This Normal, Illinois plant was built by a joint partnership with Chrysler and is very similiar in design to the original Belvidere Assembly plant. This is what happens to RE taxes when a plant is closed with no apparent buyer.
- By Derek Beigh firstname.lastname@example.org
NORMAL — Mitsubishi Motors North America and McLean County taxing bodies have come to terms for the taxable value for the automaker's Normal manufacturing facilities.
Mitsubishi will accept an equalized assessed value of $5.9 million for its plant at 100 Mitsubishi Parkway and $1.1 million for its warehouse at 2601 W. College Ave., according to stipulations filed with the county on Wednesday.
A final agreement is pending.
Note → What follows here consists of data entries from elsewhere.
Definition utc_str_to_timestamp (text : str) : outcome Z :=
  match find (fun p => bytes_eqb (snd p) text) known_times with
  | Some p => Ok (fst p)
  | None => Raise ValueError
  end.

(** 40 hexadecimal digits. *)
Definition looks_like_sha1 (s : str) : bool :=
  (length s =? 40)%nat
  && forallb (fun c => match hex_value c with
                       | Some _ => true
                       | None => false
                       end) s.

Definition a_profile : profile :=
  mkProfile (lit "time") (lit "ls") (Some (lit "-al")) (lit "trace")
            [lit "regression"].

Definition ext : collaborators :=
  mkCollaborators utc_timestamp_to_str utc_str_to_timestamp
                  (fun _ => Ok a_profile) looks_like_sha1.

Definition noon : str := lit "2017-03-01 12:00:00".
Definition noon1 : str := lit "2017-03-01 12:00:01".
Definition sha_1 : str := lit "da39a3ee5e6b4b0d3255bfef95601890afd80709".
Definition sha_2 : str := lit "356a192b7913b04c54574d18c28d46e6395428ab".

(** A new index, as [touch_index] creates it. *)
Definition fresh_index : bytes := touch_index None.

(** Entries as [register_in_index] builds them, with the offset [-1]. *)
Definition a_prof : entry :=
  new_ExtendedIndexEntry noon sha_1 (lit "a.prof") (-1) a_profile.
Definition b_prof : entry :=
  new_ExtendedIndexEntry noon sha_2 (lit "b.prof") (-1) a_profile.
Definition a_prof_later : entry :=
  new_ExtendedIndexEntry noon1 sha_2 (lit "a.prof") (-1) a_profile.

(** The file after a call; the index of one profile and of two. *)
Definition file_after {A} (r : outcome A * bytes * list log_event) : bytes :=
  snd (fst r).

Definition index_a : bytes :=
  file_after (write_entry_to_index ext fresh_index a_prof).
Definition index_a_b : bytes :=
  file_after (write_entry_to_index ext index_a b_prof).
Definition index_a_a : bytes :=
  file_after (write_entry_to_index ext index_a a_prof_later).

(** An index in the old format with the basic records of [a.prof] and
    [b.prof]: the header with version 1 and two entries, then the records
    of the first generation. *)
Definition old_index_a_b : bytes :=
  header 1 2 ++ basic_bytes ext a_prof ++ basic_bytes ext b_prof.

(** An index whose header counts one record and whose body holds two. *)
Definition index_counting_one_of_two : bytes :=
  header 2 1 ++ body ext [a_prof; b_prof].

(** A file with the magic prefix and the version 3, and a file that does
    not start with the magic prefix. *)
Definition index_of_version_3 : bytes := header 3 0.
Definition not_an_index : bytes := lit "PIDX" ++ int_bytes 2 ++ int_bytes 0.





End Demo.

(* ================================================================== *)
(** ** Notions used to state what the readers and writers do *)

(** What lies between the cursor and the end of the file. *)
Definition rest_of (h : handle) : bytes := skipn (pos h) (content h).

(** [m] reads exactly the bytes [bs] that follow the cursor, returns [v]
    and changes nothing but the cursor. *)
Definition parses {A} (m : M A) (bs : bytes) (v : A) : Prop :=
  forall h rest,
    rest_of h = bs ++ rest ->
    m h = (Ok v, set_pos h (pos h + length bs)).

(** [m] does what writing the bytes [bs] does. *)
Definition writes (m : M unit) (bs : bytes) : Prop :=
  forall h, m h = write bs h.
It will specify those values are valid for two years and three years, respectively, said Dry Grove Township Supervisor Jim Phillips.
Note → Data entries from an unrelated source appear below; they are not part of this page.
(** * MeasureColocalization: the colocalization metrics engine

    A shallow embedding of [cellprofiler/modules/measurecolocalization.py]
    ([run_image_pair_images] and [run_image_pair_objects]) and the
    properties of its metrics.

    Pixel intensities are modelled by Rocq's primitive binary64 floats, so
    NaN, the infinities and division by zero behave as they do in the
    program.  An image carries the dtype of its pixel array, [float32] or
    [float64]: numpy compares an array with a threshold in the dtype of the
    array, and the embedding follows it where the percentage thresholds are
    applied; the Costes thresholds and all sums, means and quotients are
    computed in binary64 (for a [float32] array numpy accumulates them in
    [float32], which changes their rounding).  Arrays are flattened to lists in row-major
    order and an image keeps its shape; boolean masks are lists of [bool];
    label maps and ranks are lists of [Z].  A Python exception that escapes a
    function is the result [None]. *)

From Stdlib Require Import String ZArith List Bool Lia Floats Permutation Sorted.
Import ListNotations.

Set Warnings "-inexact-float".

#[local] Open Scope string_scope.
#[local] Open Scope list_scope.
#[local] Open Scope float_scope.

Notation "x <- e ;; k" :=
  (match e with Some x => k | None => None end)
  (at level 61, e at next level, right associativity, only parsing).

Notation "' p <- e ;; k" :=
  (match e with Some p => k | None => None end)
  (at level 61, p pattern, e at next level, right associativity, only parsing).

(** ** The numpy primitives the module calls *)

Module NumPy.

(** An [int64] converted to [float64] (round to nearest even). *)
Definition Z2F (z : Z) : float :=
  SF2Prim (binary_normalize prec emax z 0 false).

Definition len {A} (xs : list A) : float := Z2F (Z.of_nat (length xs)).

(** The dtype of a pixel array. *)
Inductive dtype : Type := float32 | float64.

(** [numpy.float32(x)]: the binary32 value nearest to [x], ties to even, an
    infinity beyond the binary32 range; it is held as the binary64 float of
    the same value. *)
Definition to_float32 (x : float) : float :=
  match Prim2SF x with
  | S754_finite s m e =>
      SF2Prim (binary_normalize 24 128 (if s then Z.neg m else Z.pos m) e s)
  | _ => x
  end.

(** A float64 scalar as numpy (before 2.0) combines it with an array of
    dtype [d]: with a [float32] array the scalar is converted to [float32]
    when its value lies within (-3.4e38, 3.4e38) or is not finite, and the
    operation is done in [float32]; otherwise the array is promoted and the
    scalar kept. *)
Definition astype (d : dtype) (t : float) : float :=
  match d with
  | float64 => t
  | float32 => if (-3.4e38 <? t) && (t <? 3.4e38) then to_float32 t else t
  end.

(** [c * a] for a float64 scalar [c] and an entry [x] of an array of dtype
    [d]: a [float32] array is multiplied in [float32] by the converted
    scalar. *)
Definition scale (d : dtype) (c x : float) : float :=
  match d with
  | float64 => c * x
  | float32 =>
      if (-3.4e38 <? c) && (c <? 3.4e38) then to_float32 (to_float32 c * x)
      else c * x
  end.

(** [xs[mask]]: the entries of [xs] where the boolean mask is true. *)
Fixpoint bool_index {A} (xs : list A) (mask : list bool) : list A :=
  match xs, mask with
  | x :: xs', m :: mask' =>
      if m then x :: bool_index xs' mask' else bool_index xs' mask'
  | _, _ => []
  end.

(** Elementwise binary operation on two arrays of one shape. *)
Fixpoint map2 {A B C} (f : A -> B -> C) (xs : list A) (ys : list B) : list C :=
  match xs, ys with
  | x :: xs', y :: ys' => f x y :: map2 f xs' ys'
  | _, _ => []
  end.

(** [numpy.any]. *)
Definition any (mask : list bool) : bool := existsb (fun b => b) mask.

(** [a.sum()], accumulated left to right from 0.0; the sum of an empty array
    is 0.0.  (numpy adds long arrays in blocks, which changes the rounding
    of the total only.) *)
Definition sum (xs : list float) : float := fold_left PrimFloat.add xs 0.

(** [a != b] on floats. *)
Definition neq (x y : float) : bool := negb (x =? y).

(** The order numpy sorts and reduces floats by: NaN is the largest. *)
Definition np_lt (x y : float) : bool :=
  (x <? y) || (negb (PrimFloat.is_nan x) && PrimFloat.is_nan y).

(** One step of a maximum or minimum reduction; both propagate NaN. *)
Definition fmax (m x : float) : float := if np_lt m x then x else m.
Definition fmin (m x : float) : float :=
  if PrimFloat.is_nan m then m
  else if PrimFloat.is_nan x then x
  else if x <? m then x else m.

(** [numpy.max(a)] and [numpy.min(a)]; they raise on an empty array. *)
Definition amax (xs : list float) : option float :=
  match xs with
  | [] => None
  | x :: xs' => Some (fold_left fmax xs' x)
  end.

Definition amin (xs : list float) : option float :=
  match xs with
  | [] => None
  | x :: xs' => Some (fold_left fmin xs' x)
  end.

(** [a.max()] on an integer array. *)
Definition imax (xs : list Z) : option Z :=
  match xs with
  | [] => None
  | x :: xs' => Some (fold_left Z.max xs' x)
  end.

(** [numpy.mean(a)]: 0.0 / 0 = NaN on an empty array. *)
Definition mean (xs : list float) : float := sum xs / len xs.

(** [numpy.var(a, ddof=1)]: the sum of squared deviations over
    [max(n - 1, 0)]. *)
Definition var1 (xs : list float) : float :=
  let m := mean xs in
  sum (map (fun x => (x - m) * (x - m)) xs)
  / Z2F (Z.max (Z.of_nat (length xs) - 1) 0).

(** [numpy.cumsum] of a boolean array, as integers. *)
Fixpoint cumsum_from (acc : Z) (bs : list bool) : list Z :=
  match bs with
  | [] => []
  | b :: bs' =>
      let acc' := (acc + if b then 1 else 0)%Z in
      acc' :: cumsum_from acc' bs'
  end.

Definition cumsum (bs : list bool) : list Z := cumsum_from 0 bs.

(** [a[i] = v] for an index within the array. *)
Fixpoint set_nth {A} (i : nat) (v : A) (xs : list A) : list A :=
  match xs, i with
  | [], _ => []
  | _ :: xs', O => v :: xs'
  | x :: xs', S i' => x :: set_nth i' v xs'
  end.

(** [a[idx] = vals]: the assignments are made in order. *)
Definition scatter {A} (a : list A) (idx : list nat) (vals : list A) : list A :=
  fold_left (fun acc iv => set_nth (fst iv) (snd iv) acc) (combine idx vals) a.

(** A stable sort: insertion from the right keeps equal keys in their
    original order. *)
Fixpoint insert_by {A} (lt : A -> A -> bool) (x : A) (l : list A) : list A :=
  match l with
  | [] => [x]
  | y :: l' => if lt y x then y :: insert_by lt x l' else x :: l
  end.

Definition sort_by {A} (lt : A -> A -> bool) (l : list A) : list A :=
  fold_right (insert_by lt) [] l.

(** The indices that sort [keys] in the order [lt], stably. *)
Definition argsort {K} (lt : K -> K -> bool) (keys : list K) : list nat :=
  map fst
    (sort_by (fun p q => lt (snd p) (snd q))
       (combine (seq 0 (length keys)) keys)).

(** [numpy.lexsort([a])]: a stable argsort of [a]. *)
Definition lexsort1 (a : list float) : list nat := argsort np_lt a.

(** [numpy.lexsort((labels, a))]: the last key, [a], is the primary one and
    [labels] breaks its ties. *)
Definition lex_lt (p q : float * Z) : bool :=
  np_lt (fst p) (fst q) || (negb (np_lt (fst q) (fst p)) && (snd p <? snd q)%Z).

Definition lexsort2 (labels : list Z) (a : list float) : list nat :=
  argsort lex_lt (combine a labels).

(** [a[idx]] for an integer index array within bounds. *)
Definition take (a : list float) (idx : list nat) : list float :=
  map (fun i => nth i a nan) idx.

(** [numpy.median(a)] of a non-empty array: NaN if any entry is NaN,
    otherwise the middle of the sorted array. *)
Definition median (xs : list float) : option float :=
  match xs with
  | [] => None
  | _ =>
      if existsb PrimFloat.is_nan xs then Some nan
      else
        let s := sort_by np_lt xs in
        let n := length xs in
        if Nat.even n
        then Some ((nth (n / 2 - 1) s nan + nth (n / 2) s nan) / 2)
        else Some (nth (n / 2) s nan)
  end.

End NumPy.

(** ** The scipy.ndimage reductions grouped by label *)

Module Ndimage.

(** The entries of [input] whose label is [l]. *)
Definition select {A} (input : list A) (labels : list Z) (l : Z) : list A :=
  NumPy.bool_index input (map (Z.eqb l) labels).

(** The grouped reductions below are those of scipy.ndimage on an array that
    is not empty; on an empty one scipy.ndimage raises [ValueError] (it takes
    the minimum of the labels first), which [checked] adds where the module
    calls a reduction without testing that pixels are left. *)
Definition checked {A} (labels : list Z) (result : A) : option A :=
  match labels with
  | [] => None
  | _ :: _ => Some result
  end.

(** [scipy.ndimage.sum(input, labels, index)]: one total per label of
    [index], 0.0 for a label without pixels. *)
Definition sum (input : list float) (labels index : list Z) : list float :=
  map (fun l => NumPy.sum (select input labels l)) index.

(** [scipy.ndimage.sum(1, labels, index)]: the pixel count of each label. *)
Definition count (labels index : list Z) : list Z :=
  map (fun l => Z.of_nat (length (select labels labels l))) index.

(** [scipy.ndimage.mean]: total over count, NaN for a label without pixels. *)
Definition mean (input : list float) (labels index : list Z) : list float :=
  map (fun l => NumPy.sum (select input labels l)
                / NumPy.len (select input labels l)) index.

(** [scipy.ndimage.maximum]: 0.0 for a label without pixels. *)
Definition maximum (input : list float) (labels index : list Z) : list float :=
  map (fun l => match NumPy.amax (select input labels l) with
                | Some m => m
                | None => 0
                end) index.

(** [a[i]] for one integer index: a negative index counts from the end and
    an index outside the array raises [IndexError]. *)
Definition item (a : list float) (i : Z) : option float :=
  let n := Z.of_nat (length a) in
  if (0 <=? i)%Z && (i <? n)%Z then nth_error a (Z.to_nat i)
  else if (- n <=? i)%Z && (i <? 0)%Z then nth_error a (Z.to_nat (n + i))
  else None.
The values fall between the properties' current EAVs — $7.5 million and $1.8 million, respectively — and Mitsubishi's requests of $5.3 million and $833,000, based on an appraisal.
Taxing bodies could lose about $195,000 per year. Some of that loss is likely to be passed on to taxpayers through higher tax rates.
The company asked to lower the EAV of its Normal facilities effective Jan. 1, 2015, because of the plant's upcoming closure. Vehicle production ceased in November, and the facility will shut down in May.
Normal-based McLean County Unit 5 schools, Heartland Community College, Dry Grove Township and the township's road district intervened in the reassessment.
The county's Board of Review held a hearing on the subject Dec. 15, and a decision was expected to be released within three weeks of that date.
“We had to weigh the cost of an agreement against the cost of getting our own appraisal; … litigating through the (state-level) Property Tax Appeal Board and possibly the courts; and the risk that we would not have ended up with a better result than what we agreed to,” said Curt Richardson, director of human resources and attorney for Normal-based schools.
Unit 5 stood to lose about $150,000 per year if Mitsubishi's appraisal proposal was accepted. That amount stands to be reduced to $115,000 in the agreement, using the district's 2014 tax rate.
Heartland could lose $11,000, or $4,000 less. Other taxing bodies affected include the town of Normal and McLean County. Normal stands to lose $64,000, or $21,000 less, and McLean County $64,000, or $20,000 less.
Officials with those three agencies said the losses are unfortunate but won't significantly affect their bottom lines.
For Dry Grove Township, “it’ll be a 10-year process before this is completely resolved,” said Phillips. The township could dip into reserves or raise its tax rate to offset a $10,000 annual loss.
“We would have lost approximately $30,000 a year (total for both taxing bodies)," he said. "Unit 5 looks at it as three teachers or four teachers, and I’m looking at it as losing my entire workforce."
By the time the warehouse's agreement expires at the end of 2017, Mitsubishi will be finished paying property taxes on it through a lease, Phillips said. The property is owned by HSA Commercial Inc., a Chicago-based real estate company, according to property records.
Phillips said he hopes Mitsubishi can sell the plant before that property's agreement expires at the end of this year. A task force of state and local officials has been looking for a buyer since the closure was announced in July.
“If it remains vacant," Phillips said, "we’ll be back at the table again."
Mitsubishi declined to comment on this report.